Upon Sancho's death in 929, Alfonso IV took over direct rule in Galicia. On 16 August, he rewarded Gutier for his continued support with rule over six counties (Note: The word for a county in contemporary Galician documents is conmisso or commissum (plural commissa). On the institution, see Julio Puyol, Orígenes del Reino de León y de sus instituciones políticas (Madrid: 1926), p. 176.) in Galicia: Quiroga, Santiago de Castillón, Lor, Saviñao, Louseiro and Ortigueira. The first five were all located within the Terra de Lemos not far from Lugo, while Ortigueira is on the northern coast. All are in Galicia. A document of 942, written after the death of Gutier and his brother Arias, show that they had once governed even more counties (commissa) and deaneries (decanías). (Note: These were rural properties belonging to monasteries.) The document mentions Lor and Quiroga, but also lists Bubal, Ladra, Limia, Paramo, Salnés, Sorga and Triós in Galicia, as well as Refojos de Leza further south in the county of Portugal.
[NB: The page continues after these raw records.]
(* ===== verification/Spec.v ===== *)
(** * What the service promises about the database

    The abstract specification: a transfer is one indivisible change of the
    tables ([transfer_effect]), creating a wallet is another, and nothing else
    ever changes what is committed ([atomic_step]).  The invariant [db_inv] of
    the committed tables and the order [grows] in which they evolve are proved
    here for the specification; the concurrent service is proved to take only
    such steps in [Concurrency]. *)

From S2P Require Import Prelude GoRuntime Domain Database Service.

(** ** Sums over the tables *)

(** The effect of a ledger entry on the balance of a wallet. *)
Definition signed_amount (id : string) (e : LedgerEntry) : Z :=
  if decide (Ledger_WalletID e = id) then
    if decide (Ledger_Type e = EntryDebit) then - Ledger_Amount e else Ledger_Amount e
  else 0.

Definition ledger_net (t : tables) (id : string) : Z :=
  map_fold (fun _ e acc => signed_amount id e + acc) 0 (ledger_entries t).

Definition total_balance (t : tables) : Z :=
  map_fold (fun _ w acc => Wallet_Balance w + acc) 0 (wallets t).

Section sums.
Context {K A : Type} `{Countable K} (f : A -> Z).
Implicit Types m : gmap K A.

Definition sum_map m : Z := map_fold (fun _ x acc => f x + acc) 0 m.

Lemma sum_map_insert m i x : m !! i = None -> sum_map (<[i := x]> m) = f x + sum_map m.
Proof. intros. unfold sum_map. rewrite map_fold_insert_L; [done|intros; lia|done]. Qed.

Lemma sum_map_replace m i x y :
  m !! i = Some x -> sum_map (<[i := y]> m) = sum_map m - f x + f y.
Proof.
  intros Hi. rewrite <- (insert_delete_eq m i y). rewrite sum_map_insert by apply lookup_delete_eq.
  rewrite <- (insert_id m i x Hi) at 2. rewrite <- (insert_delete_eq m i x).
  rewrite sum_map_insert by apply lookup_delete_eq. lia.
Qed.
End sums.

Lemma total_balance_insert t t' id w :
  wallets t' = <[id := w]> (wallets t) -> wallets t !! id = None ->
  total_balance t' = total_balance t + Wallet_Balance w.
Proof.
  intros Ht' Hid. unfold total_balance. rewrite Ht'.
  pose proof (sum_map_insert Wallet_Balance (wallets t) id w Hid) as Hs.
  unfold sum_map in Hs. lia.
Qed.

(** ** One transfer, indivisibly *)

Record transfer_inputs : Type := mkTransferInputs {
  in_req : CreateTransferRequest;   (** the request *)
  in_uuid : UUID;                   (** the transfer's new id *)
  in_now : Time;                    (** start time of the transaction *)
  in_debit : Z;                     (** ledger id of the DEBIT entry *)
  in_credit : Z                     (** ledger id of the CREDIT entry *)
}.

Section effect.
Variable x : transfer_inputs.
Let req := in_req x.

(** The row of the transfer in a given state. *)
Definition transfer_row (state : TransferState) (reason : option string) : TransferRow :=
  mkTransferRow (in_uuid x) (FromWalletID req) (ToWalletID req) (Amount req) state reason
    (in_now x) (in_now x).

Definition idem_row : IdemRow :=
  mkIdemRow (IdempotencyKey req) (hash req) (in_uuid x) (in_now x).

Definition debit_entry : LedgerEntry :=
  mkLedgerEntry (in_debit x) (in_uuid x) (FromWalletID req) EntryDebit (Amount req) (in_now x).
Definition credit_entry : LedgerEntry :=
  mkLedgerEntry (in_credit x) (in_uuid x) (ToWalletID req) EntryCredit (Amount req) (in_now x).

Definition set_balance (id : string) (w : Wallet) (balance : Z) : Wallet :=
  mkWallet id balance (Wallet_CreatedAt w) (in_now x).

Definition failed_effect (t : tables) : tables :=
  mkTables (wallets t)
    (<[in_uuid x := transfer_row StateFailed (Some insufficient_reason)]> (transfers t))
    (ledger_entries t)
    (<[IdempotencyKey req := idem_row]> (idempotency_records t)).

Definition processed_effect (src dst : Wallet) (t : tables) : tables :=
  mkTables
    (<[ToWalletID req := set_balance (ToWalletID req) dst (Wallet_Balance dst + Amount req)]>
       (<[FromWalletID req :=
            set_balance (FromWalletID req) src (Wallet_Balance src - Amount req)]> (wallets t)))
    (<[in_uuid x := transfer_row StateProcessed None]> (transfers t))
    (<[in_credit x := credit_entry]> (<[in_debit x := debit_entry]> (ledger_entries t)))
    (<[IdempotencyKey req := idem_row]> (idempotency_records t)).

(** When the transfer can take place, and what it does. *)
Record transfer_ready (src dst : Wallet) (t : tables) : Prop := {
  ready_src : wallets t !! FromWalletID req = Some src;
  ready_dst : wallets t !! ToWalletID req = Some dst;
  ready_distinct : FromWalletID req <> ToWalletID req;
  ready_amount : 0 < Amount req <= int64_max;
  ready_uuid : transfers t !! in_uuid x = None;
  ready_key : idempotency_records t !! IdempotencyKey req = None
}.

Record transfer_funded (src dst : Wallet) (t : tables) : Prop := {
  funded_src : Amount req <= Wallet_Balance src;
  funded_dst : Wallet_Balance dst + Amount req <= int64_max;
  funded_debit : ledger_entries t !! in_debit x = None;
  funded_credit : ledger_entries t !! in_credit x = None;
  funded_ids : in_debit x <> in_credit x
}.
End effect.

(** The specification machine: the only changes of the committed tables. *)
Inductive atomic_step : tables -> tables -> Prop :=
| atomic_none t : atomic_step t t
| atomic_wallet t id balance now :
    wallets t !! id = None -> 0 <= balance <= int64_max ->
    atomic_step t (put_wallet (mkWallet id balance now now) ∪ t)
| atomic_failed t x src dst :
    transfer_ready x src dst t -> Wallet_Balance src < Amount (in_req x) ->
    atomic_step t (failed_effect x t)
| atomic_processed t x src dst :
    transfer_ready x src dst t -> transfer_funded x src dst t ->
    atomic_step t (processed_effect x src dst t).

(** ** The invariant of the committed tables *)

Record wallet_ok (id : string) (w : Wallet) : Prop := {
  wallet_ok_id : Wallet_ID w = id;
  wallet_ok_balance : 0 <= Wallet_Balance w <= int64_max
}.

(** No committed transfer is PENDING; FAILED ones carry the reason. *)
Definition settled (r : TransferRow) : Prop :=
  (tr_state r = StateProcessed /\ tr_failure_reason r = None)
  \/ (tr_state r = StateFailed /\ tr_failure_reason r = Some insufficient_reason).

Record transfer_ok (t : tables) (u : UUID) (r : TransferRow) : Prop := {
  transfer_ok_id : tr_id r = u;
  transfer_ok_amount : 0 < tr_amount r <= int64_max;
  transfer_ok_distinct : tr_from_wallet_id r <> tr_to_wallet_id r;
  transfer_ok_from : is_Some (wallets t !! tr_from_wallet_id r);
  transfer_ok_to : is_Some (wallets t !! tr_to_wallet_id r);
  transfer_ok_settled : settled r;
  transfer_ok_key : exists k i, idempotency_records t !! k = Some i /\ ir_transfer_id i = u;
  transfer_ok_ledger : tr_state r = StateProcessed ->
    (exists i e, ledger_entries t !! i = Some e /\ same_side u EntryDebit e) /\
    (exists i e, ledger_entries t !! i = Some e /\ same_side u EntryCredit e)
}.

(** A ledger entry is one side of a PROCESSED transfer. *)
Definition side_of (r : TransferRow) (e : LedgerEntry) : Prop :=
  (Ledger_Type e = EntryDebit /\ Ledger_WalletID e = tr_from_wallet_id r)
  \/ (Ledger_Type e = EntryCredit /\ Ledger_WalletID e = tr_to_wallet_id r).

Record entry_ok (t : tables) (i : Z) (e : LedgerEntry) : Prop := {
  entry_ok_id : Ledger_ID e = i;
  entry_ok_transfer : exists r, transfers t !! Ledger_TransferID e = Some r
    /\ tr_state r = StateProcessed /\ Ledger_Amount e = tr_amount r /\ side_of r e;
  entry_ok_unique : forall j e', ledger_entries t !! j = Some e' ->
    same_side (Ledger_TransferID e) (Ledger_Type e) e' -> j = i
}.

(** The digest of the parameters a transfer row was made for. *)
Definition row_hash (r : TransferRow) : string :=
  hash (mkCreateTransferRequest EmptyString (tr_from_wallet_id r) (tr_to_wallet_id r)
          (tr_amount r)).

(** A key leads to one transfer, made for the recorded digest. *)
Record idem_ok (t : tables) (k : string) (i : IdemRow) : Prop := {
  idem_ok_key : ir_key i = k;
  idem_ok_transfer : exists r, transfers t !! ir_transfer_id i = Some r
    /\ ir_request_hash i = row_hash r;
  idem_ok_unique : forall k' i', idempotency_records t !! k' = Some i' ->
    ir_transfer_id i' = ir_transfer_id i -> k' = k
}.

Record db_inv (t : tables) : Prop := {
  inv_wallets : forall id w, wallets t !! id = Some w -> wallet_ok id w;
  inv_transfers : forall u r, transfers t !! u = Some r -> transfer_ok t u r;
  inv_ledger : forall i e, ledger_entries t !! i = Some e -> entry_ok t i e;
  inv_idem : forall k i, idempotency_records t !! k = Some i -> idem_ok t k i
}.

(** ** How the committed tables evolve

    Rows of transfers, ledger and idempotency records are never changed or
    removed; wallets are never removed, and a wallet's balance moves exactly
    with its ledger. *)
Record grows (t t' : tables) : Prop := {
  grows_wallets : forall id w, wallets t !! id = Some w ->
    exists w', wallets t' !! id = Some w'
      /\ Wallet_CreatedAt w' = Wallet_CreatedAt w
      /\ Wallet_Balance w' - ledger_net t' id = Wallet_Balance w - ledger_net t id;
  grows_transfers : transfers t ⊆ transfers t';
  grows_ledger : ledger_entries t ⊆ ledger_entries t';
  grows_idem : idempotency_records t ⊆ idempotency_records t'
}.

(** ** Facts about the specification *)

Lemma wallets_put_wallet w t : wallets (put_wallet w ∪ t) = <[Wallet_ID w := w]> (wallets t).
Proof. simpl. by rewrite insert_union_singleton_first. Qed.
Lemma transfers_put_wallet w t : transfers (put_wallet w ∪ t) = transfers t.
Proof. simpl. by rewrite union_empty_first. Qed.
Lemma ledger_put_wallet w t : ledger_entries (put_wallet w ∪ t) = ledger_entries t.
Proof. simpl. by rewrite union_empty_first. Qed.
Lemma idem_put_wallet w t : idempotency_records (put_wallet w ∪ t) = idempotency_records t.
Proof. simpl. by rewrite union_empty_first. Qed.

Lemma ledger_net_same t t' id :
  ledger_entries t' = ledger_entries t -> ledger_net t' id = ledger_net t id.
Proof. intros E. unfold ledger_net. by rewrite E. Qed.

(** The two entries of a transfer move the net of its wallets by its amount. *)
Lemma ledger_net_processed x src dst t id :
  transfer_funded x src dst t ->
  ledger_net (processed_effect x src dst t) id
  = signed_amount id (credit_entry x) + (signed_amount id (debit_entry x) + ledger_net t id).
Proof.
  intros Hf. unfold ledger_net. simpl.
  pose proof (sum_map_insert (K:=Z) (signed_amount id)) as Hs. unfold sum_map in Hs.
  rewrite Hs, Hs; [done| |].
  - by apply Hf.
  - rewrite lookup_insert_ne; [by apply Hf|]. by apply Hf.
Qed.

#[export] Instance grows_refl : Reflexive grows.
Proof. split; try done. eauto. Qed.

#[export] Instance grows_trans : Transitive grows.
Proof.
  intros t1 t2 t3 H1 H2. split.
  - intros id w Hw.
    destruct (grows_wallets _ _ H1 id w Hw) as (w2 & Hw2 & Hc2 & Hb2).
    destruct (grows_wallets _ _ H2 id w2 Hw2) as (w3 & Hw3 & Hc3 & Hb3).
    exists w3. split_and!; [done|congruence|lia].
  - etrans; [apply H1|apply H2].
  - etrans; [apply H1|apply H2].
  - etrans; [apply H1|apply H2].
Qed.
Gutier witnessed many other royal acts of Alfonso IV until his overthrow by his younger brother, Ramiro II in 931. Gutier may have had a large role in Alfonso's overthrow, since he witnessed many acts of Ramiro from 931 until his death. By contrast most of the magnates who backed Alfonso against his brother were marginalized following Ramiro's victory.